Stored data
(* ===== verification/Task.v ===== *)
(** * Tasks: task.c, kernel_page of kernel.c

    [struct task] and [struct process] live on the kernel heap: the state maps
    the addresses of the live objects to their contents, so that a freed object
    is no longer there and using it faults ([None]).  Page directories are in
    physical memory.  [panick] does not return: it is [None] too.  Code that
    runs on the page tables of a task reads and writes through the page walk of
    Paging.v; the processor does not check write access in kernel mode.
    The segment registers ([user_registers], [kernel_registers]) are left out. *)

From S2P Require Import Prelude CLib KAlloc Heap Paging PathParser Fat16 File Elf.
Import Paging Mmu File Elf.
#[local] Open Scope prog_scope.

Definition TOYOS_PROGRAM_VIRTUAL_STACK_ADDRESS_START : Z := 0x3ff000.
Definition TOYOS_USER_DATA_SEGMENT : Z := 0x23.
Definition TOYOS_USER_CODE_SEGMENT : Z := 0x1b.

(** [sizeof(struct task)] *)
Definition sizeof_task : Z := 64.

Module Task.

Record registers := mk_regs {
  edi : Z; esi : Z; ebp : Z; ebx : Z; edx : Z; ecx : Z; eax : Z;
  ip : Z; cs : Z; flags : Z; esp : Z; ss : Z }.

Definition zero_regs : registers := mk_regs 0 0 0 0 0 0 0 0 0 0 0 0.

(** [struct interrupt_frame] of idt.h *)
Record interrupt_frame := mk_frame {
  f_edi : Z; f_esi : Z; f_ebp : Z; f_reserved : Z; f_ebx : Z; f_edx : Z; f_ecx : Z; f_eax : Z;
  f_ip : Z; f_cs : Z; f_flags : Z; f_esp : Z; f_ss : Z }.

Record task := mk_task {
  page_directory : Z; regs : registers; process_of : Z; next : Z; prev : Z }.

(** The program of a process: [filetype] and the union of [ptr] and [elf_file].
    A zeroed process is an ELF process without a file. *)
Inductive program :=
| PROCESS_FILETYPE_ELF (elf_file : option (Z * elf_file))
| PROCESS_FILETYPE_BINARY (ptr : Z).

Record keyboard_buffer := mk_kb { kb_buffer : list Z; kb_tail : Z; kb_head : Z }.

Record process := mk_process {
  p_id : Z; p_filename : list Z; p_task : Z; allocations : list (Z * Z); p_stack : Z;
  p_size : Z; keyboard : keyboard_buffer; p_program : program; argc : Z; argv : Z }.

(** The scheduler's list and the process table. *)
Record sched := mk_sched { tasks : gmap Z task; current_task : Z; task_head : Z; task_tail : Z }.

Record ptable := mk_ptable { procs : gmap Z process; processes : list Z; current_process : Z }.

Record os (S H : Type) := mk_os {
  o_k : kernel S H; o_pg : paging_state; kernel_chunk : Z; o_sched : sched; o_procs : ptable }.

Arguments mk_os {S H}.
Arguments o_k {S H}.
Arguments o_pg {S H}.
Arguments kernel_chunk {S H}.
Arguments o_sched {S H}.
Arguments o_procs {S H}.

(** *** The linked list *)

Section List.

Abbreviation L := (M sched).

Definition get_task (p : Z) : L task := fun s =>
  match tasks s !! p with Some t => Some (t, s) | None => None end.

Definition put_task (p : Z) (t : task) : L unit :=
  modify (fun s => mk_sched (<[p := t]> (tasks s)) (current_task s) (task_head s) (task_tail s)).

Definition with_next (n : Z) (t : task) : task :=
  mk_task (page_directory t) (regs t) (process_of t) n (prev t).

Definition with_prev (n : Z) (t : task) : task :=
  mk_task (page_directory t) (regs t) (process_of t) (next t) n.

Definition set_next (p n : Z) : L unit := let! t := get_task p in put_task p (with_next n t).

Definition set_prev (p n : Z) : L unit := let! t := get_task p in put_task p (with_prev n t).

Definition set_current (p : Z) : L unit :=
  modify (fun s => mk_sched (tasks s) p (task_head s) (task_tail s)).

Definition set_head (p : Z) : L unit :=
  modify (fun s => mk_sched (tasks s) (current_task s) p (task_tail s)).

Definition set_tail (p : Z) : L unit :=
  modify (fun s => mk_sched (tasks s) (current_task s) (task_head s) p).

Definition when (b : bool) (m : L unit) : L unit := if b then m else ret tt.

Definition task_list_remove (task : Z) : L unit :=
  if task =? NULL then ret tt
  else
    let! s := get in
    let! t := get_task task in
    let next_task :=
      if task =? current_task s
      then (if negb (next t =? NULL) then next t else task_head s) else NULL in
    when (negb (prev t =? NULL)) (set_next (prev t) (next t)) ;!
    let! t := get_task task in
    when (negb (next t =? NULL)) (set_prev (next t) (prev t)) ;!
    let! t := get_task task in
    when (task =? task_head s) (set_head (next t)) ;!
    when (task =? task_tail s) (set_tail (prev t)) ;!
    when (task =? current_task s) (set_current next_task).

Definition task_current : L Z := let! s := get in ret (current_task s).

(** The end of [task_new]: the new task is linked in. *)
Definition task_link (task : Z) : L unit :=
  let! s := get in
  if task_head s =? NULL
  then set_head task ;! set_tail task ;! set_current task
  else set_next (task_tail s) task ;! set_prev task (task_tail s) ;! set_tail task.

Definition task_get_next : L Z :=
  let! s := get in
  let! t := get_task (current_task s) in
  if next t =? NULL then ret (task_head s) else ret (next t).

(** *** Saving and restoring registers *)

Definition frame_regs (frame : interrupt_frame) : registers :=
  mk_regs (f_edi frame) (f_esi frame) (f_ebp frame) (f_ebx frame) (f_edx frame) (f_ecx frame)
    (f_eax frame) (f_ip frame) (f_cs frame) (f_flags frame) (f_esp frame) (f_ss frame).

(** [None] is a null pointer. *)
Definition task_save_state (task : Z) (frame : option interrupt_frame) : L unit :=
  match frame with
  | None => ret tt
  | Some frame =>
    if task =? NULL then ret tt
    else
      let! t := get_task task in
      put_task task (mk_task (page_directory t) (frame_regs frame) (process_of t) (next t) (prev t))
  end.

Definition task_current_save_state (frame : option interrupt_frame) : L unit :=
  let! task := task_current in
  if task =? NULL then fault else task_save_state task frame.

End List.

(** [task_return]: the registers the processor continues with; EFLAGS are those
    of the kernel with interrupts enabled, not the saved ones. *)
Definition task_return (eflags : Z) (r : registers) : registers :=
  mk_regs (edi r) (esi r) (ebp r) (ebx r) (edx r) (ecx r) (eax r) (ip r) (cs r)
    (Z.lor eflags 0x200) (esp r) (ss r).

(** *** Virtual memory *)

Definition vread (m : mem) (dir va : Z) : option Z :=
  '(pa, _) ← translate m dir (u32 va); Some (mread m pa).

Definition vwrite (m : mem) (dir va v : Z) : option mem :=
  '(pa, _) ← translate m dir (u32 va); Some (mwrite m pa v).

Definition vload32 (m : mem) (dir va : Z) : option Z :=
  b0 ← vread m dir va; b1 ← vread m dir (va + 1);
  b2 ← vread m dir (va + 2); b3 ← vread m dir (va + 3);
  Some (le_val [b0; b1; b2; b3]).

(** [strncpy] on virtual addresses, [k] iterations left. *)
Fixpoint vstrncpy_loop (k : nat) (m : mem) (dir dest src i : Z) : option (mem * Z) :=
  match k with
  | O => Some (m, i)
  | S k' =>
    c ← vread m dir (src + i);
    if c =? 0 then Some (m, i)
    else m ← vwrite m dir (dest + i) c; vstrncpy_loop k' m dir dest src (i + 1)
  end.

Definition vstrncpy (m : mem) (dir dest src n : Z) : option mem :=
  '(m, i) ← vstrncpy_loop (Z.to_nat (n - 1)) m dir dest src 0;
  vwrite m dir (dest + i) 0.

Section Ops.
Context {S H : Type} `{KAlloc mem} `{HasAlloc mem S}.

Abbreviation O := (M (os S H)).

(** *** Access to the parts of the state *)

Definition set_k (k : kernel S H) (s : os S H) : os S H :=
  mk_os k (o_pg s) (kernel_chunk s) (o_sched s) (o_procs s).

Definition set_pg (g : paging_state) (s : os S H) : os S H :=
  mk_os (o_k s) g (kernel_chunk s) (o_sched s) (o_procs s).

Definition set_sched (c : sched) (s : os S H) : os S H :=
  mk_os (o_k s) (o_pg s) (kernel_chunk s) c (o_procs s).

Definition set_procs (p : ptable) (s : os S H) : os S H :=
  mk_os (o_k s) (o_pg s) (kernel_chunk s) (o_sched s) p.

Definition omem (s : os S H) : mem := kmem (o_k s).

Definition set_omem (m : mem) (s : os S H) : os S H := set_k (set_kmem m (o_k s)) s.

Definition on_k {B} (x : M (kernel S H) B) : O B := fun s =>
  match x (o_k s) with Some (r, k) => Some (r, set_k k s) | None => None end.

Definition on_sched {B} (x : M sched B) : O B := fun s =>
  match x (o_sched s) with Some (r, c) => Some (r, set_sched c s) | None => None end.

Definition on_mem {B} (x : mem -> B * mem) : O B := fun s =>
  let '(r, m) := x (omem s) in Some (r, set_omem m s).

Definition task_kzalloc (size : Z) : O Z := on_mem (fun m => ka_zalloc m size).

Definition task_kfree (p : Z) : O unit := on_mem (fun m => (tt, ka_free m p)).

Definition switch (chunk : Z) : O unit :=
  modify (fun s => set_pg (paging_switch (omem s) chunk (o_pg s)) s).

Definition kernel_page : O unit := let! s := get in switch (kernel_chunk s).

Definition get_process (p : Z) : O process := fun s =>
  match procs (o_procs s) !! p with Some x => Some (x, s) | None => None end.

(** *** Creating and freeing tasks *)

(** [filetype == PROCESS_FILETYPE_ELF ? elf_header(elf_file)->e_entry : ...];
    a null [elf_file] is dereferenced. *)
Definition entry_point (m : mem) (p : process) : option Z :=
  match p_program p with
  | PROCESS_FILETYPE_BINARY _ => Some TOYOS_PROGRAM_VIRTUAL_ADDRESS
  | PROCESS_FILETYPE_ELF None => None
  | PROCESS_FILETYPE_ELF (Some (_, f)) => Some (e_entry (read_header m (elf_header f)))
  end.

Definition task_init (task process : Z) : O Z :=
  if (task =? NULL) || (process =? NULL) then ret (- EINVARG)
  else
    on_sched (put_task task (mk_task NULL zero_regs NULL NULL NULL)) ;!
    let! chunk := on_mem (fun m => paging_new_4gb m (Z.lor PAGING_IS_PRESENT PAGING_ACCESS_FROM_ALL)) in
    if chunk =? NULL then ret (- ENOMEM)
    else
      let! p := get_process process in
      let! s := get in
      let! ip := lift (entry_point (omem s) p) in
      on_sched (put_task task (mk_task chunk
        (mk_regs 0 0 0 0 0 0 0 ip TOYOS_USER_CODE_SEGMENT 0
           TOYOS_PROGRAM_VIRTUAL_STACK_ADDRESS_START TOYOS_USER_DATA_SEGMENT)
        process NULL NULL)) ;!
      ret OK.

Definition task_free (task : Z) : O Z :=
  if task =? NULL then ret (- EINVARG)
  else
    let! t := on_sched (get_task task) in
    on_mem (fun m => (tt, paging_free_4gb m (page_directory t))) ;!
    on_sched (task_list_remove task) ;!
    task_kfree task ;!
    on_sched (modify (fun c => mk_sched (delete task (tasks c)) (current_task c) (task_head c) (task_tail c))) ;!
    ret OK.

● **The problem**
Among the entries above, the line containing "Record os (S", the line containing "Definition task_link (task", and all lines between them are to be restated word for word; nothing else belongs in the reply.

● **Answer to this exercise**
Record os (S H : Type) := mk_os {
  o_k : kernel S H; o_pg : paging_state; kernel_chunk : Z; o_sched : sched; o_procs : ptable }.

Arguments mk_os {S H}.
Arguments o_k {S H}.
Arguments o_pg {S H}.
Arguments kernel_chunk {S H}.
Arguments o_sched {S H}.
Arguments o_procs {S H}.

(** *** The linked list *)

Section List.

Abbreviation L := (M sched).

Definition get_task (p : Z) : L task := fun s =>
  match tasks s !! p with Some t => Some (t, s) | None => None end.

Definition put_task (p : Z) (t : task) : L unit :=
  modify (fun s => mk_sched (<[p := t]> (tasks s)) (current_task s) (task_head s) (task_tail s)).

Definition with_next (n : Z) (t : task) : task :=
  mk_task (page_directory t) (regs t) (process_of t) n (prev t).

Definition with_prev (n : Z) (t : task) : task :=
  mk_task (page_directory t) (regs t) (process_of t) (next t) n.

Definition set_next (p n : Z) : L unit := let! t := get_task p in put_task p (with_next n t).

Definition set_prev (p n : Z) : L unit := let! t := get_task p in put_task p (with_prev n t).

Definition set_current (p : Z) : L unit :=
  modify (fun s => mk_sched (tasks s) p (task_head s) (task_tail s)).

Definition set_head (p : Z) : L unit :=
  modify (fun s => mk_sched (tasks s) (current_task s) p (task_tail s)).

Definition set_tail (p : Z) : L unit :=
  modify (fun s => mk_sched (tasks s) (current_task s) (task_head s) p).

Definition when (b : bool) (m : L unit) : L unit := if b then m else ret tt.

Definition task_list_remove (task : Z) : L unit :=
  if task =? NULL then ret tt
  else
    let! s := get in
    let! t := get_task task in
    let next_task :=
      if task =? current_task s
      then (if negb (next t =? NULL) then next t else task_head s) else NULL in
    when (negb (prev t =? NULL)) (set_next (prev t) (next t)) ;!
    let! t := get_task task in
    when (negb (next t =? NULL)) (set_prev (next t) (prev t)) ;!
    let! t := get_task task in
    when (task =? task_head s) (set_head (next t)) ;!
    when (task =? task_tail s) (set_tail (prev t)) ;!
    when (task =? current_task s) (set_current next_task).

Definition task_current : L Z := let! s := get in ret (current_task s).

(** The end of [task_new]: the new task is linked in. *)
Definition task_link (task : Z) : L unit :=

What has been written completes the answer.